*** Opening of Recorded information ***

Definition record_ack (c : GatewayCommand) (r : KiwoomOrderRequest) (result : KiwoomOrderResult)
    (reg : PendingOrderRegistry) : res PendingOrderRegistry :=
  let* code := normalize_code py_repr (Some (JStr (kr_code r))) in
  let p := payload_of c in
  let record :=
    {| po_command_id := command_id c;
       po_idempotency_key :=
         let key := text_of (idempotency_key c) in
         if str_true key then key else kr_idempotency_key r;
       po_account_id := kr_account r; po_code := code; po_side := py_upper (kr_side r);
       po_quantity := kr_quantity r;
       po_live_sim_intent_id :=
         str_or_empty py_repr (or_else (jget "live_sim_intent_id" (kr_metadata r))
                                 (jget "live_sim_intent_id" p));
       po_account_mode := mode_of p "account_mode"; po_broker_env := mode_of p "broker_env";
       po_server_mode := mode_of p "server_mode"; po_order_exchange := kr_order_exchange r |} in
  let* signature := _signature (po_account_id record) (po_code record) (po_side record) in
  let records := default [] (by_signature reg !! signature) in
  Ok {| by_command_id := <[command_id c := record]> (by_command_id reg);
        by_signature :=
          <[signature := if existsb (fun e => String.eqb (po_command_id e) (command_id c)) records
                         then records else records ++ [record]]> (by_signature reg);
        by_broker_order_no :=
          if str_true (ko_order_no result)
          then <[ko_order_no result := record]> (by_broker_order_no reg)
          else by_broker_order_no reg |}.

Definition on_order_ack (c : GatewayCommand) (r : KiwoomOrderRequest) (result : KiwoomOrderResult)
    : M unit :=
  let! g := gate in
  let! reg := of_res (record_ack c r result (g_pending g)) in
  modify_gate (set_pending reg).

(** ** The rate governor *)

Definition check_rate (ctype : string) : M RateLimitDecision :=
  let! n := reading in
  let! g := gate in
  let '(governor, decision) := check (cfg_limits cfg) ctype (monotonic n) (g_governor g) in
  let! _ := modify_gate (set_governor governor) in ret decision.

Definition _record_rate_limit (ctype : string) : M unit :=
  let! n := reading in
  modify_gate (fun g => set_governor (record_call (cfg_limits cfg) ctype (monotonic n)
                                        (g_governor g)) g).

Definition _rate_limited_event (c : GatewayCommand) (d : RateLimitDecision) : M GatewayEvent :=
  event_about cfg "rate_limited" c
    [("command_id", JStr (command_id c)); ("command_type", JStr (command_type c));
     ("wait_time_sec", JFloat (f_round 3 (rl_wait_time_sec d)));
     ("next_available_in_sec", JFloat (f_round 3 (rl_wait_time_sec d)));
     ("reason", JStr (rl_reason d)); ("status", JStr "rate_limited")].

(** ** The durable pre-ack *)

Definition emit_event (e : GatewayEvent) : M unit := modify_gate (add_emitted e).

(** [_emit_before_blocking_call], with [emit_events_immediately]. *)
Definition emit_started (c : GatewayCommand) : M unit :=
  let! e := make_command_started_event cfg c in emit_event e.

Definition post_to_core (e : GatewayEvent) : M json :=
  fun w => let '(x, r) := post_event e w.1 in ((x, w.2), r).

Definition _persist_order_pre_ack (e : GatewayEvent) : M json :=
  if negb (cfg_posting_enabled cfg) then ret (JObj [])
  else let! response := post_to_core e in
       ret match response with JObj _ => response | _ => JObj [] end.

Definition pre_ack_error (response : json) : option string :=
  match response with
  | JObj fields =>
      if negb (is_True (jget "accepted" fields))
      then Some "DURABLE_DB_PRE_ACK_FAILED: Core did not accept pre-ack event"
      else if negb (is_True (jget "durable_pre_ack_recorded" fields))
      then Some "DURABLE_DB_PRE_ACK_FAILED: Core did not confirm durable pre-ack"
      else None
  | _ => Some "DURABLE_DB_PRE_ACK_FAILED: Core returned an invalid response"
  end.

Definition has_journal : bool := match cfg_journal_path cfg with Some _ => true | None => false end.
Definition when (b : bool) (m : M unit) : M unit := if b then m else ret tt.

Definition pre_ack_event (c : GatewayCommand) (r : KiwoomOrderRequest) (broker_env : string)
    : M GatewayEvent :=
  if has_journal then record_pre_ack cfg c r broker_env
  else make_order_pre_ack_event cfg c r broker_env.

Definition _record_durable_pre_ack (c : GatewayCommand) (r : KiwoomOrderRequest)
    (broker_env : string) : M (option string) :=
  let! event := pre_ack_event c r broker_env in
  catch (let! response := _persist_order_pre_ack event in ret (pre_ack_error response))
        (fun e => ret (Some ("DURABLE_DB_PRE_ACK_FAILED: " +:+ exn_text e))).

Definition _order_broker_unconfirmed_event (c : GatewayCommand) (e : exn) : M GatewayEvent :=
  event_about cfg "order_broker_unconfirmed" c
    [("command_id", JStr (command_id c)); ("command_type", JStr (command_type c));
     ("idempotency_key", text_or_null (idempotency_key c)); ("status", JStr "UNCONFIRMED");
     ("broker_call_attempted", JBool true); ("broker_acceptance_unknown", JBool true);
     ("error_message", JStr (exn_text e)); ("live_sim_only", JBool true);
     ("live_real_allowed", JBool false)].

(** ** The order handlers *)

Definition failed_with (c : GatewayCommand) (msg : string) : M (list GatewayEvent) :=
  let! e := make_command_failed_event cfg c msg in ret [e].

(** The details of an acknowledgement, without the keys of one kind of order. *)
Definition ack_details (r : KiwoomOrderRequest) (result : KiwoomOrderResult) (broker_env : string)
    (extra : payload) : payload :=
  [("accepted", JBool (ko_ok result)); ("broker_result_code", JStr (pretty (ko_code result)));
   ("broker_message", JStr (ko_message result))] ++ extra ++
  [("live_sim_only", JBool true); ("live_real_allowed", JBool false);
   ("broker_env", JStr broker_env); ("account_mode", JStr broker_env);
   ("server_mode", JStr broker_env); ("order_exchange", JStr (kr_order_exchange r))].

(** The call and the journal line after it; [inl] is what the broker answered,
    [inr] the event for a call whose outcome is not known. *)
Definition call_broker (ctype : string) (c : GatewayCommand) (r : KiwoomOrderRequest)
    : M (KiwoomOrderResult + GatewayEvent) :=
  catch
    (let! result := send_order r in
     let! _ := _record_rate_limit ctype in
     let! _ := when has_journal (mark_broker_result c result) in ret (inl result))
    (fun e =>
       let! _ := when has_journal (mark_unconfirmed c (exn_text e)) in
       let! event := _order_broker_unconfirmed_event c e in ret (inr event)).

*** Close of Recorded information ***

● **What you have to do**
Using the records, find how many lines include the string "accepted" and report that number alone.

● **Task solution**
2